Justice for „Artpop“: Warum liebt TikTok Lady Gagas „Flop“-Album?

Lady Gagas 2013er-Album „Artpop“ galt lange als eine Spur zu crazy und vor allem als Flop. Heute fordern Fans Gerechtigkeit für das verrückte Werk.

Eine Kolumne von Verena Bogner

Man kann guten Gewissens sagen, dass Lady Gaga mit ihren Alben „The Fame Monster“ und „Born This Way“ Popgeschichte geschrieben hat. Mit Songs wie „Bad Romance“ hat sie ihren Legendenstatus und ihr Standing als Vorreiterin, die keine Angst vor experimentellen und gewagten Statements hat, schon früh im Verlauf ihrer Karriere zementiert. Ihr drittes Album „Artpop“ (2013) konnte an die großen Erfolge der Vorgänger-Alben nicht so ganz anschließen – ein Umstand, den Fans heute nur als weiteren Beweis dafür sehen, dass Gagas Musik und Performance-Kunst im Zuge der Album-Promo ihrer Zeit voraus waren. „Artpop“ ist Gagas ultimativ missverstandenes Werk, für das sich zehn Jahre später immer mehr Fans auf TikTok und Twitter begeistern.

Verena Bogner ist freie Journalistin und Autorin und schreibt gerade an ihrem ersten Buch. Sie liebt Mainstream-Popkultur und findet, es gibt keine Guilty Pleasures.

Werke von Jeff Koons und Marina Abramović bei einem bizarren Release-Konzert, eine Kunstperformance, bei der gekotzt wurde, das erste „fliegende Kleid“ der Welt und ein komplett abgedrehtes Holiday-Special mit den Muppets: Die Welt hatte keinen blassen Schimmer, was Lady Gaga da trieb, und stempelte das Ganze als kreativen Fehlschlag ab, auf dem ihre Liebe zum Camp mit ihr durchgegangen war – und mit dem sie die „Casual Fans“ damals höchstens verschreckte.

Heute würde man das, was wir auf „Artpop“ zu hören bekommen, wahrscheinlich als eine Kombi aus EDM und Hyperpop bezeichnen – ein Subgenre, das unter anderem von Charli XCX bespielt wird und sich immer größerer Beliebtheit erfreut. 2013, also in dem Jahr, als Songs wie Katy Perrys „Roar“ oder Mileys „Wrecking Ball“ charteten, war die Welt dafür aber alles andere als bereit. Und so wurde Lady Gagas gewagter Versuch, ein Avantgarde-Album vorzulegen, schnell als Flop abgestempelt. Mit dem Begriff „Flop“ ist hier natürlich vorsichtig umzugehen: „Artpop“ stieg zum Beispiel auf Platz Eins der US-Billboard-Charts ein, aber konnte eben nicht an den kommerziellen Erfolg seiner Vorgänger anknüpfen. Auch in Österreich erreichte das Album übrigens die Nummer Eins.

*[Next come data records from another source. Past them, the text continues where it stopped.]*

(** Those handed on have an entry that waited. *)
Lemma handed_in x : x ∈ handed s (dependInsts np) ↔ ∃ d n k i, d ∈ dependInsts np ∧ live s k d n i ∧ inst n = x ∧ regsReady_ n = true ∧ inst n ∈ h_spec g.
Proof.
  unfold handed. rewrite list_elem_of_omap. split.
  - intros (d & Hd & E). destruct (cells (entries s) !! d) as [n|] eqn:En; [|done]. simpl in E. destruct (goes n) eqn:Eg; [|done]. injection E as <-.
    apply andb_true_iff in Eg as [Er Es]. destruct (dep_live d n Hd En ltac:(by destruct (squashed n))) as (k & i & L & _ & Hin). by exists d, n, k, i.
  - intros (d & n & k & i & Hd & L & <- & Hr & _). exists d. split; [done|]. pose proof L as (_ & L2 & _). rewrite L2. simpl.
    destruct (live_unsquashed _ _ _ _ _ _ _ _ _ _ (o_s _ _ _ _ _ _ Ho) L) as (Hs & _). unfold goes. by rewrite Hr, Hs.
Qed.

Lemma handed_nodup : NoDup (handed s (dependInsts np)).
Proof.
  pose proof (m_nodup _ _ _ _ _ (o_d _ _ _ _ _ _ Ho) _ _ _ _ Lp) as Hn. assert (Hsub : ∀ d, d ∈ dependInsts np → d ∈ dependInsts np) by done.
  revert Hn Hsub. generalize (dependInsts np) at 1 2 4. intros ds. induction ds as [|d ds IH]; intros Hn Hsub; [constructor|].
  apply NoDup_cons in Hn as [Hd Hn]. unfold handed. cbn [omap list_omap]. destruct (cells (entries s) !! d) as [n|] eqn:En; cbn [mbind option_bind].
  2:{ apply IH; [done|]. intros; apply Hsub. by right. }
  destruct (goes n) eqn:Eg; [|apply IH; [done|]; intros; apply Hsub; by right]. constructor; [|apply IH; [done|]; intros; apply Hsub; by right].
  rewrite list_elem_of_omap. intros (d' & Hd' & E). destruct (cells (entries s) !! d') as [n'|] eqn:En'; [|done]. simpl in E. destruct (goes n') eqn:Eg'; [|done]. injection E as E.
  apply andb_true_iff in Eg as [_ Es], Eg' as [_ Es']. apply negb_true_iff in Es, Es'.
  destruct (dep_live d n ltac:(apply Hsub; left) En Es) as (k & i & L & _). destruct (dep_live d' n' ltac:(apply Hsub; by right) En' Es') as (k' & i' & L' & _).
  destruct (live_inst _ _ _ _ _ _ _ _ _ L' L E) as (_ & -> & _). done.
Qed.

Songs wie „Venus“, „G.U.Y.“ oder der Opener „Aura“ sind heute unumstößliche Fan Favourites und der Grund dafür, warum Gagas Fans, auch bekannt als Little Monsters, dafür kämpfen, „Artpop“ endlich die Anerkennung zu verschaffen, die es verdient hat. „Dieses Album zu machen, war wie eine Herz-OP. Ich war verzweifelt, hatte Schmerzen und habe mein Herzblut in elektronische Musik gesteckt, die härter ballerte als jede Droge, die ich finden konnte“, schrieb Lady Gaga 2021 auf Twitter, als sie von einer Fan-Petition Wind bekam, die sich dafür einsetzte, das experimentelle Album wieder in die iTunes-Charts zu pushen.

Und genau das hört man zum Beispiel in Songs wie „Swine“, in denen sie ihre Erfahrungen mit sexuellen Übergriffen verarbeitet. „Artpop“ hatte aber auch seine kontroversen Momente, die dem Album nicht unbedingt geschmeichelt haben: Der Song „Do What U Want“, auf dem R. Kelly gefeatured wurde, sorgte angesichts der Vorwürfe gegen ihn für Kritik – weshalb der Track letztlich von allen Streaming-Services entfernt wurde.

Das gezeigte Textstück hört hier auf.